(* ===== verification/Queries.v ===== *)
(** * What the hub answers

    The reads of crates/server/src/hub.rs and
    hub/attention/runtime_health.rs that the HTTP handlers serve: none of them
    changes the hub. *)

From Stdlib Require Import Ascii.
From S2P Require Import Prelude Text Protocol StoreApi Hub Seats Attention Access Membership Rooms.

(** @src proto struct RoomSummary *)
Record RoomSummary : Type := mkRoomSummary {
  sum_room : string;
  sum_members : nat;
  sum_humans : nat;
  sum_agents : nat;
  sum_mode : ChatMode;
  sum_archived : bool;
  sum_last : option string;
  sum_last_id : N;
  sum_special : bool;
}.

(** @src proto struct Resident *)
Record Resident : Type := mkResident {
  res_name : string;
  res_kind : string;
  res_locas : list string;
  res_online : bool;
  res_runtime : option RuntimeHealth;
  res_membership_id : option string;
  res_suspended : bool;
}.
Definition with_res_locas (v : list string) (r : Resident) : Resident :=
  mkResident (res_name r) (res_kind r) v (res_online r) (res_runtime r)
    (res_membership_id r) (res_suspended r).
Definition with_res_online (v : bool) (r : Resident) : Resident :=
  mkResident (res_name r) (res_kind r) (res_locas r) v (res_runtime r)
    (res_membership_id r) (res_suspended r).

Section queries.
Context {St : Type} `{Unicode} `{Digest} `{StoreBase St} `{IdentityStore St} `{ReadStore St}.
Implicit Types h : Hub St.

(** ** Messages *)

(** @src hub fn recent_messages *)
Definition recent_messages h (room : string) : list Message :=
  match h_rooms h !! room with Some r => r_history r | None => [] end.

(** @src hub fn messages_after *)
Definition messages_after h (room : string) (since : N) (limit : nat) : dbres (list Message) :=
  match store_messages_after (h_store h) room since limit with
  | Err e => Err e
  | Ok (Some messages) => Ok messages
  | Ok None =>
      Ok (take limit (filter (fun m => (since < msg_id m)%N) (recent_messages h room)))
  end.

(** @src hub fn reactions *)
Definition reactions h (room : string) : list MessageReaction :=
  match message_reactions (h_store h) room with Ok l => l | Err _ => [] end.

(** ** The room *)

(** @src hub fn members *)
Definition members h (room : string) : list Member :=
  match h_rooms h !! room with Some r => member_list r | None => [] end.

(** @src hub fn is_live *)
Definition is_live h (room : string) : bool :=
  match h_rooms h !! room with Some r => rs_live (r_settings r) | None => false end.

(** @src hub fn is_lead *)
Definition is_lead h (room name : string) : bool :=
  bool_decide ((h_rooms h !! room) ≫= (fun r => rs_lead (r_settings r)) = Some name).

(** @src hub fn journal *)
Definition journal h (room : string) : list JournalEntry :=
  match h_rooms h !! room with Some r => r_journal r | None => [] end.

(** @src hub fn notes *)
Definition notes h (room : string) : list Note :=
  match h_rooms h !! room with Some r => sort_by_str note_key (values (r_notes r)) | None => [] end.

(** @src hub fn note *)
Definition note h (room key : string) : option Note :=
  match h_rooms h !! room with Some r => r_notes r !! key | None => None end.

(** @src hub fn note_history *)
Definition note_history h (room key : string) : dbres (list Note) :=
  store_note_history (h_store h) room key.

(** [str::contains] on a string *)
Fixpoint str_contains (s t : string) : bool :=
  String.prefix t s || match s with EmptyString => false | String _ s => str_contains s t end.

(** The capital dotted i (U+0130). *)
Definition dotted_i : string := String "196" (String "176" EmptyString).
(** @src store.rs fn search_fold *)
Definition search_fold (text : string) : string :=
  to_lowercase
    (concat_chars (map (fun c => if decide (c = dotted_i) then "i"%string else c) (chars text))).

(** @src hub:3993-4019 search *)
Definition search h (room q : string) (limit : nat) : dbres (list Message * list Note) :=
  match search_messages (h_store h) room q limit with
  | Err e => Err e
  | Ok msgs =>
      let ql := search_fold q in
      Ok (msgs,
          match h_rooms h !! room with
          | Some r =>
              filter (fun n => str_contains (search_fold (note_title n)) ql
                               || str_contains (search_fold (note_body n)) ql
                               || str_contains (search_fold (note_key n)) ql)
                (values (r_notes r))
          | None => []
          end)
  end.

(** ** The building *)

(** @src hub fn is_reserved_room *)
Definition is_reserved_room h (room : string) : bool :=
  negb (str_is_empty (h_reserved_room h)) && bool_decide (room = h_reserved_room h).

(** Connected seats of a kind. *)
Definition present (kind : SenderType) (r : Room) : nat :=
  length (filter (fun p : string * SenderType * N => (0 < p.2)%N /\ p.1.2 = kind)
            (values (r_members r))).

(** @src hub:4083-4107 room_summaries_for *)
Definition room_summary h (name : string) (r : Room) : RoomSummary :=
  let humans := present User r in
  let agents := present Agent r in
  {| sum_room := name; sum_members := humans + agents; sum_humans := humans;
     sum_agents := agents; sum_mode := r_mode r; sum_archived := rs_archived (r_settings r);
     sum_last := (fun m => msg_sender m +:+ ": " +:+ concat_chars (take 48 (chars (msg_text m))))
                   <$> last (r_history r);
     sum_last_id := default 0%N (msg_id <$> last (r_history r));
     sum_special := is_reserved_room h name |}.

(** @src hub fn room_summaries_for *)
Definition room_summaries_for h (reach : string -> bool) : list RoomSummary :=
  sort_by_str sum_room
    (map (fun p => room_summary h p.1 p.2)
       (filter (fun p : string * Room => reach p.1) (map_to_list (h_rooms h)))).

(** @src hub fn memberships *)
Definition memberships h : list Membership := values (h_members h).

(** @src hub fn smasters *)
Definition smasters h : list (string * string) := map_to_list (h_smasters h).

(** @src hub fn invite_room *)
Definition invite_room h (token : string) : option string := inv_room <$> h_invites h !! token.

(** @src hub fn is_invite_token *)
Definition is_invite_token h (token : option string) : bool :=
  match token ≫= invite_by_token h with Some _ => true | None => false end.

(** @src hub fn invites_for_member *)
Definition invites_for_member h (member_token : string) : list Invite :=
  davets_where (fun i => bool_decide (inv_member i = member_token)) h.

(** @src hub fn member_suspension_supported *)
Definition member_suspension_supported h : bool := is_persistent (h_store h).

(** @src hub fn is_caretaker *)
Definition is_caretaker h (name : string) : bool := bool_decide (name ∈ h_caretakers h).

(** @src hub fn master_principal *)
Definition master_principal h : option PrincipalIdentity := active_master_principal (h_store h).

(** @src hub fn profiles *)
Definition profiles h : list PrincipalIdentity := active_principals (h_store h).

(** *** Residents *)

(** @src hub/attention/runtime_health.rs:117-130 residents *)
Definition member_resident h (m : Membership) : Resident := {|
  res_name := mb_name m; res_kind := mb_kind m; res_locas := [];
  res_online := lobby_is_online h (mb_token m);
  res_runtime := runtime_health_for h (mb_name m);
  res_membership_id := Some (member_management_id (mb_token m));
  res_suspended := member_suspended h (mb_token m) |}.

Definition add_loca (room : string) (e : Resident) : Resident :=
  if bool_decide (room ∈ res_locas e) then e else with_res_locas (res_locas e ++ [room]) e.

(** [if let Some(e) = by_name.get_mut(name) { .. }] *)
Definition decorate (name : string) (f : Resident -> Resident)
    (by_name : gmap string Resident) : gmap string Resident :=
  alter f name by_name.

(** @src hub/attention/runtime_health.rs fn residents *)
Definition residents h : list Resident :=
  let by_name :=
    foldl (fun acc m => <[mb_name m := member_resident h m]> acc) ∅ (values (h_members h)) in
  let by_name :=
    foldl (fun acc inv => decorate (inv_name inv) (add_loca (inv_room inv)) acc)
      by_name (values (h_invites h)) in
  let by_name :=
    foldl (fun acc (p : string * Room) =>
             foldl (fun acc (seat : string * SenderType * N) =>
                      decorate seat.1.1 (fun e => add_loca p.1 (with_res_online true e)) acc)
               acc (values (r_members p.2)))
      by_name (map_to_list (h_rooms h)) in
  sort_by_str res_name (values by_name).
End queries.
(* ===== verification/WikiTypes.v ===== *)
(** * The data of the wiki

    crates/server/src/store/wiki.rs, wiki_maintenance.rs and wiki_context.rs: what
    the wiki of a room is asked and answers.  [WikiPage] and [WikiCommit], which
    are columns too, are in Tables.v. *)

From S2P Require Import Prelude Protocol StoreApi Tables.

(** @src store/wiki.rs enum WikiError *)
Inductive WikiError : Type :=
  | WkPersistenceUnavailable
  | WkNotConfigured
  | WkPageNotFound
  | WkNotEditor
  | WkConflict
  | WkInvalidInput
  | WkStorage.
#[global] Instance WikiError_eq_dec : EqDecision WikiError.
Proof. solve_decision. Defined.

(** @src store/wiki.rs struct WikiSnapshot *)
Record WikiSnapshot : Type := mkWikiSnapshot {
  ws_room : string;
  ws_editor_principal : string;
  ws_editor_name : option string;
  ws_enabled : bool;
  ws_interval_messages : N;
  ws_revision : N;
  ws_reviewed_through : N;
  ws_reviewed_at : option N;
  ws_edited_at : option N;
  ws_pages : list WikiPage;
}.

(** @src store/wiki.rs struct WikiPageSnapshot *)
Record WikiPageSnapshot : Type := mkWikiPageSnapshot {
  wps_room : string;
  wps_revision : N;
  wps_reviewed_through : N;
  wps_reviewed_at : option N;
  wps_page : WikiPage;
}.

(** @src store/wiki.rs struct WikiPageEdit *)
Record WikiPageEdit : Type := mkWikiPageEdit {
  we_expected_revision : N;
  we_title : string;
  we_body : string;
}.

(** @src store/wiki.rs struct WikiPageRemoval *)
Record WikiPageRemoval : Type := mkWikiPageRemoval {
  wr_expected_revision : N;
  wr_reason : string;
}.

(** @src store/wiki_maintenance.rs struct WikiLease *)
Record WikiLease : Type := mkWikiLease {
  wl_batch_id : N;
  wl_epoch : N;
}.

(** @src store/wiki_maintenance.rs struct WikiBatch *)
Record WikiBatch : Type := mkWikiBatch {
  wb_lease : WikiLease;
  wb_room : string;
  wb_after_id : N;
  wb_through_id : N;
  wb_reason : string;
  wb_lease_expires_at : N;
  wb_attempts : N;
  wb_messages : list Message;
}.

(** @src store/wiki_context.rs struct WikiContextSelection *)
Record WikiContextSelection : Type := mkWikiContextSelection {
  wcs_slugs : list string;
  wcs_reason : string;
}.

(** @src store/wiki_context.rs struct WikiContextAck *)
Record WikiContextAck : Type := mkWikiContextAck {
  wca_context_id : string;
  wca_packet_id : string;
  wca_revision : N;
  wca_selection_version : N;
}.

(** The object [wiki_context_for] answers with. *)
(** @src store/wiki_context.rs:164-166 wiki_context_for *)
Record WikiContext : Type := mkWikiContext {
  wx_room : string;
  wx_revision : N;
  wx_selection_version : N;
  wx_slugs : list string;
  wx_pages : list WikiPage;
  wx_missing : list string;
}.

(** One of the requests [wiki_context_requests] answers with. *)
(** @src store/wiki_context.rs:48-48 wiki_context_requests *)
Record WikiContextRequest : Type := mkWikiContextRequest {
  wq_target : string;
  wq_slugs : list string;
  wq_reason : string;
  wq_version : N;
}.
(* ===== verification/Operators.v ===== *)
(** * The operator assignments

    crates/server/src/store/operators.rs, and the row of a room that
    store/rooms.rs writes.  Assignments are closed, never overwritten. *)

From S2P Require Import Prelude Protocol StoreApi Sql Tables Hub Membership Identity.

Open Scope loca_scope.

(** @src store/operators.rs fn role_str *)
Definition role_str (role : BuildingRole) : string :=
  match role with RoleMaster => "master" | RoleSmaster => "smaster" | RoleMember => "member" end.
(** @src store/operators.rs fn parse_role *)
Definition parse_role (role : string) : BuildingRole :=
  if decide (role = "master"%string) then RoleMaster
  else if decide (role = "smaster"%string) then RoleSmaster
  else RoleMember.

Implicit Types t : Tables.

(** ** Rooms *)

(** [INSERT .. ON CONFLICT(room) DO UPDATE .. WHERE sealed_at IS NULL]; the JSON
    text of the mode and the settings is not modelled. *)
(** @src store/rooms.rs fn write_room_state *)
Definition write_room_state {E} (e : E) (room : string) (mode : ChatMode)
    (settings : RoomSettings) : Sql Tables E unit :=
  let! changed := execute e [] (fun t =>
    match t_rooms t !! room with
    | None => Some (with_t_rooms (<[room := mkRoomRow mode settings None]> (t_rooms t)) t, 1)
    | Some r =>
        if is_none (rr_sealed_at r)
        then Some (with_t_rooms (<[room := mkRoomRow mode settings None]> (t_rooms t)) t, 1)
        else Some (t, 0)
    end) in
  match changed with O => stop e | S _ => ret tt end.

(** ** Assignments *)

(** The columns of [operator_query], joined with the principal. *)
(** @src store/operators.rs fn assignment_from_row *)
Definition assignment_from_row t (a : AssignmentRow) : option LocaOperatorAssignment :=
  p ← t_principals t !! as_principal_id a;
  Some {| loa_room := as_room a; loa_principal_id := as_principal_id a;
          loa_display_name := pr_display_name p; loa_kind := parse_sender_type (pr_kind p);
          loa_appointed_by_principal_id := as_appointed_by_principal_id a;
          loa_appointed_by_role := parse_role (as_appointed_by_role a);
          loa_appointed_at := as_appointed_at a; loa_revoked_at := as_revoked_at a |}.

Definition is_active_in (room : string) (a : AssignmentRow) : bool :=
  bool_decide (as_room a = room) && is_none (as_revoked_at a).

(** [WHERE a.room = ?1 AND a.revoked_at IS NULL] *)
(** @src store/operators.rs fn loca_operator *)
Definition db_loca_operator t (room : string) : option LocaOperatorAssignment :=
  '(_, a) ← select_where (fun _ a => is_active_in room a) (t_assignments t);
  assignment_from_row t a.

(** @src store/operators.rs fn query_active *)
Definition query_active {E} (room : string) : Sql Tables E (option LocaOperatorAssignment) :=
  query (fun t => db_loca_operator t room).

Definition by_appointment (x y : N * AssignmentRow) : Prop :=
  (as_appointed_at x.2 < as_appointed_at y.2)%N \/
  as_appointed_at x.2 = as_appointed_at y.2 /\ (x.1 <= y.1)%N.
#[local] Instance by_appointment_dec : RelDecision by_appointment.
Proof. intros x y. unfold by_appointment. apply _. Defined.

(** @src store/operators.rs fn loca_operator_history *)
Definition db_loca_operator_history t (room : string) : list LocaOperatorAssignment :=
  omap (fun ka => assignment_from_row t ka.2)
    (merge_sort by_appointment
       (List.filter (fun ka => bool_decide (as_room ka.2 = room)) (map_to_list (t_assignments t)))).

(** AUTOINCREMENT: rows are never deleted, so the next id is past every key. *)
Definition next_assignment_id t : N :=
  N.succ (foldr N.max 0%N (keys (t_assignments t))).

(** The two principals exist, and the room has no other active assignment. *)
(** @src store/operators.rs fn insert_assignment *)
Definition insert_assignment (room principal_id by_ : string) (role : BuildingRole) (at_ : N)
    : Sql Tables LocaOperatorError unit :=
  unit_of (execute LoeStorage [at_] (fun t =>
    if is_none (t_principals t !! principal_id) || is_none (t_principals t !! by_)
       || negb (is_none (select_where (fun _ a => is_active_in room a) (t_assignments t)))
    then None
    else Some (with_t_assignments
           (<[next_assignment_id t := mkAssignmentRow room principal_id by_ (role_str role) at_ None]>
              (t_assignments t)) t, 1))).

(** An active principal. *)
Definition enabled t (id : string) : option PrincipalRow :=
  p ← t_principals t !! id; if is_none (pr_disabled_at p) then Some p else None.

(** @src store/operators.rs fn validate_target *)
Definition validate_target (principal_id : string) : Sql Tables LocaOperatorError unit :=
  let! p := query (fun t => enabled t principal_id) in
  match p with
  | None => stop LoePrincipalNotFound
  | Some p => if decide (pr_kind p = "human"%string) then ret tt else stop LoePrincipalMustBeHuman
  end.

(** @src store/operators.rs fn validate_appointer *)
Definition validate_appointer (principal_id : string)
    : Sql Tables LocaOperatorError BuildingRole :=
  let! p := query (fun t => enabled t principal_id) in
  match p with
  | None => stop LoeAppointerNotFound
  | Some p => ret (parse_role (pr_building_role p))
  end.

(** [query_active(..)?.ok_or(e)?] *)
Definition require_active (room : string) (e : LocaOperatorError)
    : Sql Tables LocaOperatorError LocaOperatorAssignment :=
  let! current := query_active room in
  match current with Some a => ret a | None => stop e end.

(** @src store/operators.rs fn create_room_with_operator *)
Definition db_create_room_with_operator (room : string) (settings : RoomSettings)
    (founder : string) (at_ : N) : Sql Tables LocaOperatorError LocaOperatorAssignment :=
  transaction LoeStorage (
    let! _ := validate_target founder in
    let! role := validate_appointer founder in
    if decide (role = RoleMember) then stop LoeAppointerNotAuthorized
    else
      let! exists_ := query (fun t => negb (is_none (t_rooms t !! room))) in
      let! current := query_active room in
      if exists_ || negb (is_none current) then stop LoeConflict
      else
        let! _ := write_room_state LoeStorage room Free settings in
        let! _ := insert_assignment room founder founder role at_ in
        require_active room LoeStorage).

(** Closes the active assignment of a room. *)
Definition close_assignment (p : AssignmentRow -> bool) (at_ : N)
    : Tables -> option (Tables * nat) :=
  on_table t_assignments with_t_assignments
    (update_where (fun _ a => p a) (with_as_revoked_at (Some at_))).

(** @src store/operators.rs:113-121 appoint_loca_operator *)
Definition fill_seat (room principal_id by_ : string) (role : BuildingRole) (at_ : N)
    : Sql Tables LocaOperatorError LocaOperatorAssignment :=
  let! _ := insert_assignment room principal_id by_ role at_ in
  require_active room LoeStorage.

(** @src store/operators.rs fn appoint_loca_operator *)
Definition db_appoint_loca_operator (room principal_id by_ : string) (at_ : N)
    : Sql Tables LocaOperatorError LocaOperatorAssignment :=
  transaction LoeStorage (
    let! _ := validate_target principal_id in
    let! role := validate_appointer by_ in
    if decide (role = RoleMember) then stop LoeAppointerNotAuthorized
    else
      let! current := query_active room in
      match current with
      | Some current =>
          if decide (loa_principal_id current = principal_id) then ret current
          else if decide (role = RoleSmaster) then stop LoeEmptySeatRequired
          else
            let! _ := execute LoeStorage [at_] (close_assignment (is_active_in room) at_) in
            fill_seat room principal_id by_ role at_
      | None => fill_seat room principal_id by_ role at_
      end).

(** Only the assignment the caller saw is revoked. *)
(** @src store/operators.rs fn revoke_loca_operator *)
Definition db_revoke_loca_operator (room expected : string) (at_ : N)
    : Sql Tables LocaOperatorError LocaOperatorAssignment :=
  transaction LoeStorage (
    let! assignment := require_active room LoeNotFound in
    if negb (bool_decide (loa_principal_id assignment = expected)) then stop LoeConflict
    else
      let! changed := execute LoeStorage [at_] (close_assignment
        (fun a => is_active_in room a && bool_decide (as_principal_id a = expected)) at_) in
      if (changed =? 1)%nat then
        ret (mkLocaOperatorAssignment (loa_room assignment) (loa_principal_id assignment)
               (loa_display_name assignment) (loa_kind assignment)
               (loa_appointed_by_principal_id assignment) (loa_appointed_by_role assignment)
               (loa_appointed_at assignment) (Some at_))
      else stop LoeConflict).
# # # # # # #
TASK ITEM
Only lines with the string "foldl" are wanted; please find each one in the listing and copy it.

SOLUTION FOR THIS EXERCISE
    foldl (fun acc m => <[mb_name m := member_resident h m]> acc) ∅ (values (h_members h)) in
    foldl (fun acc inv => decorate (inv_name inv) (add_loca (inv_room inv)) acc)
    foldl (fun acc (p : string * Room) =>
             foldl (fun acc (seat : string * SenderType * N) =>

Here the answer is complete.